● **Work request**:
Starting at the top of the data and ending with the line that holds "(Flottant (pourcentage total", transcribe each line exactly; include both ends.

● **Source material**:

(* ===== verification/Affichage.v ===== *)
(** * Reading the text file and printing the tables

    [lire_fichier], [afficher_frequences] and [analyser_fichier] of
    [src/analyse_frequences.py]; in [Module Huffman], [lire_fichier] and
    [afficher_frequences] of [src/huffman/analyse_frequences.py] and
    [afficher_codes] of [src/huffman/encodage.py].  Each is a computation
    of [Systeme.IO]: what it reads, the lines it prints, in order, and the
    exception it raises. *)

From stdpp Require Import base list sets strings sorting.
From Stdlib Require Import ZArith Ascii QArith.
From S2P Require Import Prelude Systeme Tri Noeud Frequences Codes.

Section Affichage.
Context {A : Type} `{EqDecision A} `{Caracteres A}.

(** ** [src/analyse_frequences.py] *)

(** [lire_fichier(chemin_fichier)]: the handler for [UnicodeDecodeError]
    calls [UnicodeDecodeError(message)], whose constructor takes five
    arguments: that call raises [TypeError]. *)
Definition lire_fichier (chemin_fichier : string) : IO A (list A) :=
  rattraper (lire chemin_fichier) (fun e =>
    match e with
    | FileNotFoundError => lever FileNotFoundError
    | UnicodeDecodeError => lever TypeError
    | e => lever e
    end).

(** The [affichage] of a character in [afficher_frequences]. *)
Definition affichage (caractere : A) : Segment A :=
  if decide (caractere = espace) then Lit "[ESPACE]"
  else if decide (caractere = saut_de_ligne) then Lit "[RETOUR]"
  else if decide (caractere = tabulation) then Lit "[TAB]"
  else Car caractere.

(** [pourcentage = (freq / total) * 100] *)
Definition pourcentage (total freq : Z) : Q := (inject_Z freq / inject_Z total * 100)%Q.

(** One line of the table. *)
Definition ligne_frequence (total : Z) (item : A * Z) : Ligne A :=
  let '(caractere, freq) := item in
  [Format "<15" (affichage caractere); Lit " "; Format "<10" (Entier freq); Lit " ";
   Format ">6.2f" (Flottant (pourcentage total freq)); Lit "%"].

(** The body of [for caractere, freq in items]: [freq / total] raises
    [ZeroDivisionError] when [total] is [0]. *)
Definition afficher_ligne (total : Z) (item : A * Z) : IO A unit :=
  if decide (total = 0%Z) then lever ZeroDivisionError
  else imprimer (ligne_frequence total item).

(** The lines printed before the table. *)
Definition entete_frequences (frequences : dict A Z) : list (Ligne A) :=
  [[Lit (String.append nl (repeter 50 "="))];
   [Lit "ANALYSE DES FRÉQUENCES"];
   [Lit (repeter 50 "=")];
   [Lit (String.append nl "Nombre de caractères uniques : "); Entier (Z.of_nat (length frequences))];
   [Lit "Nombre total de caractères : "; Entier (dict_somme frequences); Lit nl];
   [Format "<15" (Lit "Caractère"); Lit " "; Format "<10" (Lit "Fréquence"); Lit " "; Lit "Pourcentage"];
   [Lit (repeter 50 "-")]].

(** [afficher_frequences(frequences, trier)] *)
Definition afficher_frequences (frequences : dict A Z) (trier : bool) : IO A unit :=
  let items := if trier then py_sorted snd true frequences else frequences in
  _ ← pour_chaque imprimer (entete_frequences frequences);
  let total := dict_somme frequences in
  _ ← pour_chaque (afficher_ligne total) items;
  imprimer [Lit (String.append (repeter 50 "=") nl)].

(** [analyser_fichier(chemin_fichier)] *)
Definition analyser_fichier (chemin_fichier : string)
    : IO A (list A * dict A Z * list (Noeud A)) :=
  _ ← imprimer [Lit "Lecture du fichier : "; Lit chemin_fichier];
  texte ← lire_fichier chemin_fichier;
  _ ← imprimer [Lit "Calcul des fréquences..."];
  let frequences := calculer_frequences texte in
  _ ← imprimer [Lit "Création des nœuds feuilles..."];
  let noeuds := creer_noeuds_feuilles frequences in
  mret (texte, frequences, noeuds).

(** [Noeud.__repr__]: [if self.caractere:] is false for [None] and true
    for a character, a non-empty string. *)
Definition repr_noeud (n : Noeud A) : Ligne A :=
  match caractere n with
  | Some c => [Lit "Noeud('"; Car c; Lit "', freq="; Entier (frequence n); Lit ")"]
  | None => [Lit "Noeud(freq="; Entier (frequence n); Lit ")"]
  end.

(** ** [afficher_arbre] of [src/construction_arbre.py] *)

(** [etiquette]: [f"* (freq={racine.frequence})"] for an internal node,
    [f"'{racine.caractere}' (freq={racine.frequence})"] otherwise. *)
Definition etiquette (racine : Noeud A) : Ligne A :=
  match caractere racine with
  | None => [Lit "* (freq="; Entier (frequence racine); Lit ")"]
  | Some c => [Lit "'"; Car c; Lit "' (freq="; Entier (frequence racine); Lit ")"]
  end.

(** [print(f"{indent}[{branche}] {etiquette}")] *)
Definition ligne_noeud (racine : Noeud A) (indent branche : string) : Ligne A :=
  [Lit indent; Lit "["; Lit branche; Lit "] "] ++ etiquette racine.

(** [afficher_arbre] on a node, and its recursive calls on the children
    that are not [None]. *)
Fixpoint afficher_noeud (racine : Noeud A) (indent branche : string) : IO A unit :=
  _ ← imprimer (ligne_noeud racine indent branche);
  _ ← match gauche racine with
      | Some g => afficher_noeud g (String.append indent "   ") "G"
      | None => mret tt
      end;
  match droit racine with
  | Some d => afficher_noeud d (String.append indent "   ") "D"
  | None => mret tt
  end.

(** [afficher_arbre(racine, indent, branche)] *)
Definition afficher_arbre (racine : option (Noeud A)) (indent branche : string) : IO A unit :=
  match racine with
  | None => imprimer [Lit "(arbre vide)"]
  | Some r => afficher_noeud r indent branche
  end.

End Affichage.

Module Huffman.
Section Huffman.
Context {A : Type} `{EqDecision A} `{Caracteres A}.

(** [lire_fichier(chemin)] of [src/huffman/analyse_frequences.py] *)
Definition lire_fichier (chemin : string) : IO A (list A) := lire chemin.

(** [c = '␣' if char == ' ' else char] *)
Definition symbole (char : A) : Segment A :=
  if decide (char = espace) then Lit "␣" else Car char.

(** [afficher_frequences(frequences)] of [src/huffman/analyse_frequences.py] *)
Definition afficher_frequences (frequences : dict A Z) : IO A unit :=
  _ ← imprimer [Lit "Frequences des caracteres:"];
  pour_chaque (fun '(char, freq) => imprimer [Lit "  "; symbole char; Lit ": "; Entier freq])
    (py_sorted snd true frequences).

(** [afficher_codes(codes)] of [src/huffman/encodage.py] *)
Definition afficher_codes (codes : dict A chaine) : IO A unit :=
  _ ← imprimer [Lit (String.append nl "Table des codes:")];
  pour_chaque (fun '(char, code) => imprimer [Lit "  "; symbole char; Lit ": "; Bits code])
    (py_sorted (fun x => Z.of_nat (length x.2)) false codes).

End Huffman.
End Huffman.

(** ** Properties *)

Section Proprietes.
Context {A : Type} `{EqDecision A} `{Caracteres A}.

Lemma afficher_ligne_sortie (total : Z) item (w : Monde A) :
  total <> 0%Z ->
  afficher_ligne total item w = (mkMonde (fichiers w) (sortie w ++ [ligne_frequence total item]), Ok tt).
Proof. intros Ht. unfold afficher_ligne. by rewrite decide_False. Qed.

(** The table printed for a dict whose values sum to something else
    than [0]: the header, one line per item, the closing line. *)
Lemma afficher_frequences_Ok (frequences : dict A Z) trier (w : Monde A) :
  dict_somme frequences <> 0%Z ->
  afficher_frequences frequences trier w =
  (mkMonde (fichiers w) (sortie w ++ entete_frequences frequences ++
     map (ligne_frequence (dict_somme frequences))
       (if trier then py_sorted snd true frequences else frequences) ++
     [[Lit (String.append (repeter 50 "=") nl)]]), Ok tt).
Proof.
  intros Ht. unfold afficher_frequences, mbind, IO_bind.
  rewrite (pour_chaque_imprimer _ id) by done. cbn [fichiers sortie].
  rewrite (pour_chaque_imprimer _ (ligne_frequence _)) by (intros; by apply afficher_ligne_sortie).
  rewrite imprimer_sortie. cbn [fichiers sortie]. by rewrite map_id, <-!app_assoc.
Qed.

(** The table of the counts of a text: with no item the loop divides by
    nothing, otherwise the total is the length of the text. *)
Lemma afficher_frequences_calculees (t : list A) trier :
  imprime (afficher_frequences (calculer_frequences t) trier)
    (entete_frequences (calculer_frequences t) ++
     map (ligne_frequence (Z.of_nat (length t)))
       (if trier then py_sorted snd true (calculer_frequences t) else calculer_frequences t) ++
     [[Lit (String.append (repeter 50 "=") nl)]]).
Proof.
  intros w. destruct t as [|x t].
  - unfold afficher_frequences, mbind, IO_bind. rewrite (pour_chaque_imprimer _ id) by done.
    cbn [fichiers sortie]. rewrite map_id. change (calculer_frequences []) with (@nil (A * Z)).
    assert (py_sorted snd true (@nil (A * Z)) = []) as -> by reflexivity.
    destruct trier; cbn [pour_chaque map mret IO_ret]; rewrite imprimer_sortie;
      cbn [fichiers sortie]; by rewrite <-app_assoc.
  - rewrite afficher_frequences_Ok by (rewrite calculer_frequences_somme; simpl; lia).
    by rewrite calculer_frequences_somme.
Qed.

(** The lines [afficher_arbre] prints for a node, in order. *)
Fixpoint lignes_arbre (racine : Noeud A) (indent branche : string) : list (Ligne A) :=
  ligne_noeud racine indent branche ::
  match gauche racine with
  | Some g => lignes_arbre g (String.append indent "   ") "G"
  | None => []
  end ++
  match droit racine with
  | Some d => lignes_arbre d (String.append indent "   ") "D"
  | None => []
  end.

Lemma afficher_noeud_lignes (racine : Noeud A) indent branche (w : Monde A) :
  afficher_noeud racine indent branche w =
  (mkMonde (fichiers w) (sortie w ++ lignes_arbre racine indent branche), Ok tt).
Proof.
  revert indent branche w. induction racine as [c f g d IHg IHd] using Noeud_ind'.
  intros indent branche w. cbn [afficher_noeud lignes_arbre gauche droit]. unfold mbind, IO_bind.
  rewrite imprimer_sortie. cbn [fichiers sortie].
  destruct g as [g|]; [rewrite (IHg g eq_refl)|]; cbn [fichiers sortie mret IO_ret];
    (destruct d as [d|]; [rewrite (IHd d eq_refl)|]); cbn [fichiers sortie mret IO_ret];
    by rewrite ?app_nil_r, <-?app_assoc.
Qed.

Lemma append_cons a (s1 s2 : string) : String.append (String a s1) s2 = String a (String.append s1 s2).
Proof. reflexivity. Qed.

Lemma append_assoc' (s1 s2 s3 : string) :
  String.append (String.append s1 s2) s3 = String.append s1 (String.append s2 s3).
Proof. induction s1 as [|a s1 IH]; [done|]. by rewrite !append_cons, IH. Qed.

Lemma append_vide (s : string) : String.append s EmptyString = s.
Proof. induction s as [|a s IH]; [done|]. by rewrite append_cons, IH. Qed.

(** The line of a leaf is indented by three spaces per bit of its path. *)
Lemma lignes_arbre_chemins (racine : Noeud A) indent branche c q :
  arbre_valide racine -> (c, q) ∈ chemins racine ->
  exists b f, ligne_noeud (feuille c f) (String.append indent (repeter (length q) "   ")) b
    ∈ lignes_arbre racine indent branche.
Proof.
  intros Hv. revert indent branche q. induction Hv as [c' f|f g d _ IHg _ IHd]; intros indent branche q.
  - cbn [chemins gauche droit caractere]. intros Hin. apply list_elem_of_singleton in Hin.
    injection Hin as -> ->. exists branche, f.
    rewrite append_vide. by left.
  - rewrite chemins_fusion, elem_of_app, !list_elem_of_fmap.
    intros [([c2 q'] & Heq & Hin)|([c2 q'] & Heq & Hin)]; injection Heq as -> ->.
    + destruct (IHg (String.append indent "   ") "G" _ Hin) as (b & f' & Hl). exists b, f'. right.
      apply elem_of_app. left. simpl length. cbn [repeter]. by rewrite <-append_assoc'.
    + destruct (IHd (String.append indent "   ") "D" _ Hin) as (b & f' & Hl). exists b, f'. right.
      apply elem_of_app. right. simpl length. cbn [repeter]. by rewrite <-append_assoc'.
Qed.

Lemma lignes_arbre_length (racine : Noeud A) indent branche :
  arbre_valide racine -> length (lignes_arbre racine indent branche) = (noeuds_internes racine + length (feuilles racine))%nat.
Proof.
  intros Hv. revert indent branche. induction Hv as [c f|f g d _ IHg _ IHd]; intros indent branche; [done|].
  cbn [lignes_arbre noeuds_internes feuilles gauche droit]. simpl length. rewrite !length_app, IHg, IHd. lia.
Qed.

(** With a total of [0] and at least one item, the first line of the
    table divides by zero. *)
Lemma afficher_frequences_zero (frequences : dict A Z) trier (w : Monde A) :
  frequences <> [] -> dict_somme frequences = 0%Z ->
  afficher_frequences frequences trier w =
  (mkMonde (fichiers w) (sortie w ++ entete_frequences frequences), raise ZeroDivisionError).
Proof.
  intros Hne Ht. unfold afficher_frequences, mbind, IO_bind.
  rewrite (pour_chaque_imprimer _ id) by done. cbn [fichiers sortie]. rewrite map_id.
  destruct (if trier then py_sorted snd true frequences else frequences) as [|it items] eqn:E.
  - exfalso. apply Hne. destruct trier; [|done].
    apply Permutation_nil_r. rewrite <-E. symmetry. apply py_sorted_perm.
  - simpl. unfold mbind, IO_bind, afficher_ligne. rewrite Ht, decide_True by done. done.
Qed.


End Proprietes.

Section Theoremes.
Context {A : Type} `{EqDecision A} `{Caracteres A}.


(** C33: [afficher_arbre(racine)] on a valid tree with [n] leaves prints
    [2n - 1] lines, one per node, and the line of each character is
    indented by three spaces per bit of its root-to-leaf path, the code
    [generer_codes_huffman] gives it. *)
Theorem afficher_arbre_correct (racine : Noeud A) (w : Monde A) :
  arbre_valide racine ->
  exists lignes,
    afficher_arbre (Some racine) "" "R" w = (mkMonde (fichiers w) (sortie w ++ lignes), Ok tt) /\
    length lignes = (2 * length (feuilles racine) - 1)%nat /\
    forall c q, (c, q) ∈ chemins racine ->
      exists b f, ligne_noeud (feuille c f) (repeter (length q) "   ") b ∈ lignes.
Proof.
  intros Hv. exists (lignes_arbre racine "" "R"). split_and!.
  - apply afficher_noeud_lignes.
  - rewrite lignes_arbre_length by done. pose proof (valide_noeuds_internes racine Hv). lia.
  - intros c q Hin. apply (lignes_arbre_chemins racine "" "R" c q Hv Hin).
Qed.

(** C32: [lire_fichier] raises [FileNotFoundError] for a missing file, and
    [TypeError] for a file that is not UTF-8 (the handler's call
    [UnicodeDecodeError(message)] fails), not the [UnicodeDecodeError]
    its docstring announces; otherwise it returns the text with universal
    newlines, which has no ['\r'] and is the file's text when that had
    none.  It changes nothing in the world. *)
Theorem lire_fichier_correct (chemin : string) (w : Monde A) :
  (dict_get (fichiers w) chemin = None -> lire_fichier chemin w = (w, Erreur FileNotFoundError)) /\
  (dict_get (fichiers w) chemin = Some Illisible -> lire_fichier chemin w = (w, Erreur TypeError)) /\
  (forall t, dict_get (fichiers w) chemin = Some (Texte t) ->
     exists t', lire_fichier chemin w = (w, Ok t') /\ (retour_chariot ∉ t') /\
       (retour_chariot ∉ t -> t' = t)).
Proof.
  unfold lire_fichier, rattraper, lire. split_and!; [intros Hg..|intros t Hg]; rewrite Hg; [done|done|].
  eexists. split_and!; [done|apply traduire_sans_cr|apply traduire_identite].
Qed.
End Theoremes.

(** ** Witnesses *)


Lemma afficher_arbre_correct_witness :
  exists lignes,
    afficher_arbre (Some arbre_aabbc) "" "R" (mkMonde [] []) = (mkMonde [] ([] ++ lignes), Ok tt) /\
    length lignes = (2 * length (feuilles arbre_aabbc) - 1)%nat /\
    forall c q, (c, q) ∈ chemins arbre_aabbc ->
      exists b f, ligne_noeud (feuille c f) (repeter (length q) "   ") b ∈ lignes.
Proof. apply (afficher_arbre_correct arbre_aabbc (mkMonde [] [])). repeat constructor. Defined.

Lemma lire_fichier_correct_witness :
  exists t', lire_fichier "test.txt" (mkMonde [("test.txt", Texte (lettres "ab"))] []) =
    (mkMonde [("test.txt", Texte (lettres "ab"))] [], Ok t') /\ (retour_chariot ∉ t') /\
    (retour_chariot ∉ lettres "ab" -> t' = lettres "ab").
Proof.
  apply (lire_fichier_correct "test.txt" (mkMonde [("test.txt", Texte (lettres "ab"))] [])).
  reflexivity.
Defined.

● **Exercise response**:
(* ===== verification/Affichage.v ===== *)
(** * Reading the text file and printing the tables

    [lire_fichier], [afficher_frequences] and [analyser_fichier] of
    [src/analyse_frequences.py]; in [Module Huffman], [lire_fichier] and
    [afficher_frequences] of [src/huffman/analyse_frequences.py] and
    [afficher_codes] of [src/huffman/encodage.py].  Each is a computation
    of [Systeme.IO]: what it reads, the lines it prints, in order, and the
    exception it raises. *)

From stdpp Require Import base list sets strings sorting.
From Stdlib Require Import ZArith Ascii QArith.
From S2P Require Import Prelude Systeme Tri Noeud Frequences Codes.

Section Affichage.
Context {A : Type} `{EqDecision A} `{Caracteres A}.

(** ** [src/analyse_frequences.py] *)

(** [lire_fichier(chemin_fichier)]: the handler for [UnicodeDecodeError]
    calls [UnicodeDecodeError(message)], whose constructor takes five
    arguments: that call raises [TypeError]. *)
Definition lire_fichier (chemin_fichier : string) : IO A (list A) :=
  rattraper (lire chemin_fichier) (fun e =>
    match e with
    | FileNotFoundError => lever FileNotFoundError
    | UnicodeDecodeError => lever TypeError
    | e => lever e
    end).

(** The [affichage] of a character in [afficher_frequences]. *)
Definition affichage (caractere : A) : Segment A :=
  if decide (caractere = espace) then Lit "[ESPACE]"
  else if decide (caractere = saut_de_ligne) then Lit "[RETOUR]"
  else if decide (caractere = tabulation) then Lit "[TAB]"
  else Car caractere.

(** [pourcentage = (freq / total) * 100] *)
Definition pourcentage (total freq : Z) : Q := (inject_Z freq / inject_Z total * 100)%Q.

(** One line of the table. *)
Definition ligne_frequence (total : Z) (item : A * Z) : Ligne A :=
  let '(caractere, freq) := item in
  [Format "<15" (affichage caractere); Lit " "; Format "<10" (Entier freq); Lit " ";
   Format ">6.2f" (Flottant (pourcentage total freq)); Lit "%"].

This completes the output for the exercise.